Starting Davis Painting wasn’t some grand master plan for Colby Davis. He was in his early twenties, had experience working in multiple trades, and knew he didn’t want to spend the rest of his life stuck in the same cycle he saw other contractors trapped in. He wanted to build something that could grow beyond just him trading hours for dollars.

The first year was brutal. Colby was doing everything himself: estimating jobs, buying materials, doing the actual painting, handling invoices, and trying to find new customers. He’d finish a job covered in paint and then stay up late sending emails and updating spreadsheets. It was exhausting, but it taught him what needed to be systematized first.

Colby started writing down everything he did. How he estimated jobs. How he prepared surfaces. What he said to customers when they had questions. It felt tedious at the time, but those notes became the foundation of the company’s training manuals. When he finally hired his first employee, he had something to hand them instead of just expecting them to figure it out.

The biggest lesson from those early days was that growth requires letting go. Colby had to accept that other people might do things differently than him, and that was okay as long as the outcome met company standards.
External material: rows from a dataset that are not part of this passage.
Definition run_analysis (toxic_model : classifier) (posts : list cell) : M unit :=
  match posts with
  | [] => ret tt
  | _ :: _ =>
    '(results, sentiment_counts, toxic_counts) <-
       for_posts toxic_model posts ([], sentiment_counts0, toxic_counts0) ;;
    let results_df := results_frame results in
    save_history results_df ;;;
    emit (Subheader (lit "📊 Analysis Results")) ;;;
    emit (ShowDataframe results_df) ;;;
    emit (Subheader (lit "📈 Sentiment Distribution")) ;;;
    emit (PlotlyChart (Pie (keys sentiment_counts) (values sentiment_counts)
                           (lit "Sentiment Breakdown"))) ;;;
    emit (Subheader (lit "⚠️ Toxic vs Safe Posts")) ;;;
    emit (PlotlyChart (Bar (keys toxic_counts) (values toxic_counts)))
  end.

(** [row] is what the loop body appends for [post]: the post itself with
    the labels the two branches give for the scores of that post. *)
Definition analysed (toxic_model : classifier) (post : cell)
    (row : cell * pystr * pystr) : Prop :=
  exists p s c1 c1' c2 c2',
    textblob_polarity post = Ok p /\
    toxic_score_of toxic_model post = Ok s /\
    sentiment_branch p c1 = Ok (snd (fst row), c1') /\
    toxicity_branch s c2 = Ok (snd row, c2') /\
    fst (fst row) = post.

(** What one pass of the loop body asks of the two classifiers. *)
Definition calls (post : cell) : list event := [SentimentCall post; ToxicCall post].

Definition tab1 (toxic_model : classifier) (inp : inputs) : M unit :=
  posts <- choose_input inp ;;
  run_analysis toxic_model posts.

(** *** Tab 2, history (lines 177-192) *)

Definition tab2 : M unit :=
  emit (Subheader (lit "📜 Full Analysis History")) ;;;
  history_df <- load_history ;;
  if negb (empty history_df) then
    emit (ShowDataframe history_df) ;;;
    emit (DownloadButton (lit "⬇️ Download Full History as CSV")
                         (to_csv history_df)
                         (lit "cyberbro_full_history.csv") (lit "text/csv"))
  else
    emit (Info (lit "ℹ️ No history found yet. Run an analysis to start building history.")).

(** One run of the script; the page set-up of lines 36-82 draws fixed
    content only and is left out. *)
Definition script (inp : inputs) : M unit :=
  toxic_model <- lift load_model ;;
  tab1 toxic_model inp ;;;
  tab2.

End Script.

(** ** Stand-ins for the libraries, used to run the script on examples *)

Module Sample.

Definition f0_6 : float := S754_finite false 5404319552844595 (-53).
Definition f0_9 : float := S754_finite false 8106479329266893 (-53).
Definition f0_0 : float := S754_zero false.

Definition love : pystr := lit "I love this!".
Definition hate : pystr := lit "I hate you".
Definition rain : pystr := lit "It is raining".

Definition polarity (post : cell) : result float :=
  match post with
  | CStr s =>
    if Str.eqb s love then Ok f0_6
    else if Str.eqb s hate then Ok (neg f0_5)
    else Ok f0_0
  | _ => Raise (LibraryError "TypeError")
  end.

Definition toxic_model : classifier :=
  fun post =>
    match post with
    | CStr s =>
      Ok [[mkPrediction (lit "insult") (if Str.eqb s hate then f0_6 else f0_0);
           mkPrediction (lit "toxic") (if Str.eqb s hate then f0_9 else f0_0)]]
    | _ => Raise (LibraryError "ValueError")
    end.

(** A classifier whose output has no ["toxic"] category. *)
Definition unlabelled_model : classifier :=
  fun _ => Ok [[mkPrediction (lit "insult") f0_0]].

Definition old_row : list cell :=
  [CStr (lit "old post"); CStr (lit "Neutral"); CStr (lit "✅ Safe (0.00)")].

(** A reader that knows two files: one starting with the byte [P] is a
    one-row history, any other non-empty one a table with a single column
    [text]. *)
Definition read_csv (content : bytes) : result DataFrame :=
  match content with
  | [] => Raise (LibraryError "EmptyDataError")
  | Byte.x50 :: _ => Ok (mkDF history_columns [old_row])
  | _ => Ok (mkDF [lit "text"] [[CStr love]])
  end.

Definition to_csv (df : DataFrame) : bytes :=
  Byte.x50 :: repeat Byte.x0a (List.length (rows df)).

Definition concat_realigned (a b : DataFrame) : result DataFrame :=
  Raise (LibraryError "InvalidIndexError").

Definition w0 : world := mkWorld None [].
Definition w1 : world := mkWorld (Some [Byte.x50; Byte.x0a]) [].

Definition three_posts : list cell := [CStr love; CStr hate; CStr rain].

(** The text area holding ["a\n\nb"]. *)
Definition gap_text : pystr := lit "a" ++ [newline; newline] ++ lit "b".

(** Two analysed posts, as rows of a batch. *)
Definition new_rows : list (list cell) :=
  [[CStr love; CStr (lit "Positive"); CStr (lit "✅ Safe (0.00)")];
   [CStr hate; CStr (lit "Negative"); CStr (lit "⚠️ Toxic (0.90)")]].

(** An upload whose only column is [text]. *)
Definition upload_without_post : inputs :=
  mkInputs UploadCSV [] false (Some [Byte.x74; Byte.x0a]).

(** The text area holding [gap_text], the button pressed. *)
Definition gap_entry : inputs := mkInputs EnterText gap_text true None.

(** The text area holding blanks only. *)
Definition blank_entry : inputs := mkInputs EnterText (lit "  ") true None.

Definition script := script polarity (Ok toxic_model) read_csv to_csv concat_realigned.

End Sample.

(** ** Reading the batch: how many rows carry a label *)

Fixpoint starts_with (prefix s : pystr) : bool :=
  match prefix, s with
  | [], _ => true
  | x :: prefix', y :: s' => (x =? y)%N && starts_with prefix' s'
  | _ :: _, [] => false
  end.

(** Rows of the batch whose sentiment label is [l]. *)
Definition labelled (l : pystr) (results : list (cell * pystr * pystr)) : Z :=
  Z.of_nat (length (filter (fun r => Str.eqb (snd (fst r)) l) results)).

(** Rows of the batch whose toxicity label begins with [prefix]. *)
Definition flagged (prefix : pystr) (results : list (cell * pystr * pystr)) : Z :=
  Z.of_nat (length (filter (fun r => starts_with prefix (snd r)) results)).

(** More stand-ins: a reader that agrees with [Sample.to_csv] on the
    tables made of the first rows of [Sample.new_rows], and a few inputs. *)
Module Sample2.

Definition read_csv (content : bytes) : result DataFrame :=
  match content with
  | [] => Raise (LibraryError "EmptyDataError")
  | _ :: marks => Ok (mkDF history_columns (firstn (length marks) Sample.new_rows))
  end.

Definition first_batch : DataFrame := mkDF history_columns (firstn 1 Sample.new_rows).
Definition second_batch : DataFrame := mkDF history_columns (skipn 1 Sample.new_rows).

(** A history file that exists and is empty: [pd.read_csv] raises on it. *)
Definition w_unreadable : world := mkWorld (Some []) [].

Definition hate_entry : inputs := mkInputs EnterText Sample.hate true None.

(** An upload whose [post] column holds nothing but missing values. *)
Definition null_posts : DataFrame := mkDF [lit "post"] [[nan]; [nan]].
Definition read_null_posts (content : bytes) : result DataFrame := Ok null_posts.
Definition upload_entry : inputs := mkInputs UploadCSV [] false (Some [Byte.x70]).

(** 0.5 + 2^-53, the double next above 0.5. *)
Definition above_half : float := S754_finite false 4503599627370497 (-53).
He had to trust people with responsibilities he used to guard closely. That shift from doing everything to leading people who do things was the hardest and most important transition he made.

Looking back, Colby is glad he went through those struggles. They taught him empathy for what his team deals with, and they gave him a deep understanding of every part of the business. You can’t lead well if you’ve never been in the trenches yourself, and his early experiences shaped the leader he is today.